An exact transcription of the lines below, from the first through the one containing "by apply list_elem_of_fmap_2.", is the only output wanted.

*** Opening Data in this exercise ***

Lemma view_shown gs lo hi asc log :
  match view (mentions log) gs lo hi asc (write_rows log) with
  | Some out => shown gs lo hi asc log out ∧ out ≠ [] ∧ ∀ nm, (tlen (col_of nm out) ≤ tlen (col_of nm log))%nat
  | None => ∀ t nm, lo ≤ t ≤ hi → nm ∈ FName <$> gs → last_written log t nm = None
  end.
Proof.
  unfold view. set (sel := filter (in_range lo hi) (write_rows log)). pose proof (sorted_filter (in_range lo hi) _ (write_rows_sorted log)) as Hs. fold sel in Hs. destruct (existsb _ gs) eqn:Ex; cbn [andb].
  - destruct (Nat.eqb_spec (length sel) 0) as [Hz|Hz]; cbn [negb].
    + intros t nm Ht Hn. rewrite <- write_rows_cells. apply length_zero_iff_nil in Hz. pose proof (cell_at_filter lo hi (write_rows log) t nm) as Hc. fold sel in Hc. rewrite Hz, decide_True in Hc by done. done.
    + split; [split|split].
      * unfold sorted_rows. rewrite project_times. by apply sorted_directed.
      * intros r (q & -> & Hq)%list_elem_of_fmap_1. rewrite directed_perm in Hq. apply list_elem_of_filter in Hq as [Hq1 Hq2]. cbn. split; [done|]. apply write_rows_times. by apply list_elem_of_fmap_2.
      * intros t nm Hn. rewrite cell_at_project by done. rewrite <- (cell_at_perm sel (directed asc sel)); [|symmetry; apply directed_perm|by apply (times_NoDup ascending)]. unfold sel. by rewrite cell_at_filter, write_rows_cells.
      * intros Hnil%fmap_nil_inv. apply Hz. by rewrite <- (Permutation_length (directed_perm asc sel)), Hnil.
      * intros nm. transitivity (tlen (col_of nm sel)).
        { rewrite (tlen_perm (col_of nm sel) (col_of nm (directed asc sel))) by (unfold col_of; symmetry; apply fmap_Permutation, directed_perm). generalize (directed asc sel). intros l. clear. induction l as [|r l IH]; [done|].
          change (r :: l) with ([r] ++ l). rewrite fmap_app, !col_of_app, !tlen_app. enough (tlen (col_of nm (project gs <$> [r])) ≤ tlen (col_of nm [r]))%nat by lia. unfold tlen. cbn. rewrite map_lookup_filter.
          destruct (snd r !! nm) as [c|]; cbn; [|lia]. case_guard; cbn; rewrite ?length_app; cbn; lia. }
        transitivity (tlen (col_of nm (write_rows log))); [|apply write_rows_tlen]. unfold sel. generalize (write_rows log). intros l. clear. induction l as [|r l IH]; [done|]. rewrite filter_cons.
        change (r :: l) with ([r] ++ l). case_decide; [change (r :: filter (in_range lo hi) l) with ([r] ++ filter (in_range lo hi) l)|]; rewrite !col_of_app, !tlen_app; lia.
  - intros t nm _ (g & -> & Hg)%list_elem_of_fmap_1. apply last_written_mentions. destruct (mentions log (FName g)) eqn:E; [|done]. assert (existsb (λ g, mentions log (FName g)) gs = true); [|congruence].
    apply existsb_exists. exists g. split; [by apply list_elem_of_In|done].
Qed.
(** A detached entry does not hold the count; the object keeps the one it has. *)
Lemma mi_detached_roundtrip m0 m r :
  mi_ok m → MetaIndex_unmarshalDetached m0 (mi_detached_enc m ++ r)
            = Ok (mk_MI (mi_id m) (mi_minTime m) (mi_maxTime m) (mi_offset m) (mi_count m0) (mi_size m), r).
Proof.
  intros (H1 & H2 & H3 & H4 & H5 & H6). unfold MetaIndex_unmarshalDetached, DetachedMetaIndexLen. long_enough.
  unfold mi_detached_enc. rewrite <- !app_assoc. reads. done.
Qed.

(** ** The trailer *)

Record trailer_ok (t : Trailer) : Prop := {
  to_nums : in_s 64 (dataOffset t) ∧ in_s 64 (dataSize t) ∧ in_s 64 (indexSize t) ∧ in_s 64 (metaIndexSize t) ∧
            in_s 64 (bloomSize t) ∧ in_s 64 (idTimeSize t);
  to_stat : in_s 64 (idCount (stat t)) ∧ in_u 64 (minId (stat t)) ∧ in_u 64 (maxId (stat t)) ∧ in_s 64 (ts_minTime (stat t)) ∧
            in_s 64 (ts_maxTime (stat t)) ∧ in_s 64 (metaIndexItemNum (stat t)) ∧ in_u 64 (bloomM (stat t)) ∧ in_u 64 (bloomK (stat t));
  to_data : in_u 16 (Z.of_nat (slen (ts_data (stat t))));
  to_name : in_u 16 (Z.of_nat (slen (ts_name (stat t)))) ∧ (0 < slen (ts_name (stat t)))%nat
}.

Definition stat_enc (s : TableStat) : list Z :=
  put_u64 (zigzag64 (idCount s)) ++ put_u64 (minId s) ++ put_u64 (maxId s) ++ put_u64 (zigzag64 (ts_minTime s)) ++
  put_u64 (zigzag64 (ts_maxTime s)) ++ put_u64 (zigzag64 (metaIndexItemNum s)) ++ put_u64 (bloomM s) ++ put_u64 (bloomK s) ++
  put_u16 (Z.of_nat (slen (ts_data s))) ++ sdata (ts_data s) ++ put_u16 (Z.of_nat (slen (ts_name s))) ++ sdata (ts_name s).
Definition trailer_enc (t : Trailer) : list Z :=
  put_u64 (zigzag64 (dataOffset t)) ++ put_u64 (zigzag64 (dataSize t)) ++ put_u64 (zigzag64 (indexSize t)) ++
  put_u64 (zigzag64 (metaIndexSize t)) ++ put_u64 (zigzag64 (bloomSize t)) ++ put_u64 (zigzag64 (idTimeSize t)) ++ stat_enc (stat t).

(** What a reader sees of a trailer. *)
Definition stat_view (s : TableStat) : TableStat :=
  mk_TS (idCount s) (minId s) (maxId s) (ts_minTime s) (ts_maxTime s) (metaIndexItemNum s) (bloomM s) (bloomK s)
    (mk_slice (sdata (ts_data s)) []) (mk_slice (sdata (ts_name s)) []).
Definition trailer_view (t : Trailer) : Trailer :=
  mk_Trailer (dataOffset t) (dataSize t) (indexSize t) (metaIndexSize t) (bloomSize t) (idTimeSize t) (stat_view (stat t)).

Lemma overwrite_all l xs : length l = length xs → overwrite l 0 xs = xs.
Proof. intros Hl. unfold overwrite. rewrite take_0, drop_ge by lia. by rewrite app_nil_l, app_nil_r. Qed.

Lemma assign_bytes_spec b xs : ∃ b', assign_bytes b xs = Ok b' ∧ sdata b' = xs.
Proof.
  unfold assign_bytes. destruct (Nat.ltb_spec (slen b) (length xs)) as [H|H].
  - rewrite reslice_to_Ok by (unfold scap, zeros; cbn [sdata sspare]; len). rs. eexists; split; [done|]. cbn [sdata]. apply overwrite_all.
    unfold sback, zeros. cbn [sdata sspare]. len.
  - rewrite reslice_to_Ok by (pose proof (slen_le_scap b); lia). rs. eexists; split; [done|]. cbn [sdata]. apply overwrite_all.
    pose proof (slen_le_scap b). len.
Qed.

Lemma copy_bytes_spec b xs : ∃ b', copy_bytes b xs = Ok b' ∧ sdata b' = xs.
Proof.
  unfold copy_bytes. destruct (Nat.ltb_spec (scap b) (length xs)) as [H|H].
  - rs. eexists; split; [done|]. cbn [sdata]. apply overwrite_all. unfold zeros. len.
  - rewrite reslice_to_Ok by lia. rs. eexists; split; [done|]. cbn [sdata]. apply overwrite_all. len.
Qed.

Lemma Trailer_marshal_data `{GoRuntime} t dst : trailer_ok t → sdata (Trailer_marshal t dst) = sdata dst ++ trailer_enc t.
Proof.
  intros [_ _ Hd [Hn _]]. unfold Trailer_marshal, TableStat_marshalStat, MarshalUint64Append, MarshalInt64Append, MarshalUint16Append.
  rewrite !sdata_append. rewrite !(wrap_u_id 16) by done. unfold trailer_enc, stat_enc. by rewrite <- !app_assoc.
Qed.

Lemma unmarshalStat_spec s0 t r :
  trailer_ok t → ∃ s, TableStat_unmarshalStat s0 (stat_enc (stat t) ++ r) = Ok (s, r) ∧ stat_view s = stat_view (stat t).
Proof.
  intros [_ (H1 & H2 & H3 & H4 & H5 & H6 & H7 & H8) Hd [Hn _]]. unfold TableStat_unmarshalStat, stat_enc. rewrite <- !app_assoc. reads.
  long_enough. reads. rewrite Nat2Z.id. unfold slen in *. long_enough. rewrite between_app, from_app by done. rs.
  destruct (assign_bytes_spec (ts_data s0) (sdata (ts_data (stat t)))) as (d & -> & Hds). rs. reads. rewrite Nat2Z.id.
  long_enough. rewrite between_app, from_app by done. rs.
  destruct (assign_bytes_spec (ts_name s0) (sdata (ts_name (stat t)))) as (nm & -> & Hns). rs.
  eexists; split; [done|]. unfold stat_view. cbn. by rewrite Hds, Hns.
Qed.

Lemma length_trailer_enc t : length (trailer_enc t) = (116 + slen (ts_data (stat t)) + slen (ts_name (stat t)))%nat.
Proof. unfold trailer_enc, stat_enc, slen. rewrite !length_app. len. Qed.

(** Into whatever trailer a reader from the pool has. *)
Lemma trailer_roundtrip t0 t r :
  trailer_ok t → ∃ t', Trailer_unmarshal t0 (trailer_enc t ++ r) = Ok (t', r) ∧ trailer_view t' = trailer_view t.
Proof.
  intros Ht. unfold Trailer_unmarshal. rewrite (proj2 (Nat.ltb_ge _ _)).
  2: { rewrite length_app, length_trailer_enc. destruct (to_name t Ht) as [_ Hn]. unfold trailerSize. lia. }
  destruct (unmarshalStat_spec (stat t0) t r Ht) as (s & Hs & Hv).
  destruct (to_nums t Ht) as (H1 & H2 & H3 & H4 & H5 & H6). unfold trailer_enc. rewrite <- !app_assoc. reads. rewrite Hs. rs.
  eexists; split; [done|]. unfold trailer_view. cbn. by rewrite Hv.
Qed.

(** copyTo gives the other trailer the same contents. *)
Lemma copyTo_spec t tr : ∃ t', Trailer_copyTo t tr = Ok t' ∧ trailer_view t' = trailer_view t.
Proof.
  unfold Trailer_copyTo. destruct (copy_bytes_spec (ts_data (stat tr)) (sdata (ts_data (stat t)))) as (d & -> & Hd). rs.
  destruct (copy_bytes_spec (ts_name (stat tr)) (sdata (ts_name (stat t)))) as (n & -> & Hn). rs.
  eexists; split; [done|]. unfold trailer_view, stat_view. cbn. by rewrite Hd, Hn.
Qed.

Lemma GetData_view t t' idx def : trailer_view t' = trailer_view t → Trailer_GetData t' idx def = Trailer_GetData t idx def.
Proof.
  intros Hv. assert (Hd : sdata (ts_data (stat t')) = sdata (ts_data (stat t))).
  { apply (f_equal (λ t, sdata (ts_data (stat t)))) in Hv. exact Hv. }
  unfold Trailer_GetData, slen. by rewrite Hd.
Qed.

(** A byte that was set is read, wherever the data ended before. *)
Lemma SetData_spec `{GoRuntime} t idx v :
  ∃ t', Trailer_SetData t idx v = Ok t' ∧ slen (ts_data (stat t')) = (idx + 1)%nat ∧ (∀ def, Trailer_GetData t' idx def = Ok v) ∧
    t' = set_ts_data t (ts_data (stat t')).
Proof.
  unfold Trailer_SetData. set (d := ts_data (stat t)).
  assert (Hg : ∃ d1, (if (scap d <? idx + 1)%nat then let! full := reslice_to d (scap d) in Ok (append full (zeros (idx + 1 - scap d))) else Ok d) = Ok d1 ∧ (idx + 1 <= scap d1)%nat).
  { destruct (Nat.ltb_spec (scap d) (idx + 1)) as [Hl|Hl]; [|eauto]. rewrite reslice_to_full. rs. eexists; split; [done|].
    pose proof (scap_append (mk_slice (sback d) []) (zeros (idx + 1 - scap d))) as Hc. unfold zeros in *. unfold slen in Hc. cbn [sdata] in Hc. len. }
  destruct Hg as (d1 & -> & Hc). rs. rewrite reslice_to_Ok by done. rs. unfold store, slen. cbn [sdata sspare].
  assert (Hl : length (take (idx + 1) (sback d1)) = (idx + 1)%nat) by (rewrite length_take, length_sback; lia).
  rewrite (proj2 (Nat.ltb_lt _ _)) by lia. rs. eexists; split; [done|]. unfold set_ts_data. cbn [stat ts_data sdata].
  rewrite length_insert. split_and!; [done| |done]. intros def. unfold Trailer_GetData, slen. cbn [stat ts_data sdata].
  rewrite length_insert, (proj2 (Nat.ltb_ge _ _)) by lia. apply index_Ok. apply list_lookup_insert_eq. lia.
Qed.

*** Closing Data in this exercise ***

■ Output of the exercise
Lemma view_shown gs lo hi asc log :
  match view (mentions log) gs lo hi asc (write_rows log) with
  | Some out => shown gs lo hi asc log out ∧ out ≠ [] ∧ ∀ nm, (tlen (col_of nm out) ≤ tlen (col_of nm log))%nat
  | None => ∀ t nm, lo ≤ t ≤ hi → nm ∈ FName <$> gs → last_written log t nm = None
  end.
Proof.
  unfold view. set (sel := filter (in_range lo hi) (write_rows log)). pose proof (sorted_filter (in_range lo hi) _ (write_rows_sorted log)) as Hs. fold sel in Hs. destruct (existsb _ gs) eqn:Ex; cbn [andb].
  - destruct (Nat.eqb_spec (length sel) 0) as [Hz|Hz]; cbn [negb].
    + intros t nm Ht Hn. rewrite <- write_rows_cells. apply length_zero_iff_nil in Hz. pose proof (cell_at_filter lo hi (write_rows log) t nm) as Hc. fold sel in Hc. rewrite Hz, decide_True in Hc by done. done.
    + split; [split|split].
      * unfold sorted_rows. rewrite project_times. by apply sorted_directed.
      * intros r (q & -> & Hq)%list_elem_of_fmap_1. rewrite directed_perm in Hq. apply list_elem_of_filter in Hq as [Hq1 Hq2]. cbn. split; [done|]. apply write_rows_times. by apply list_elem_of_fmap_2.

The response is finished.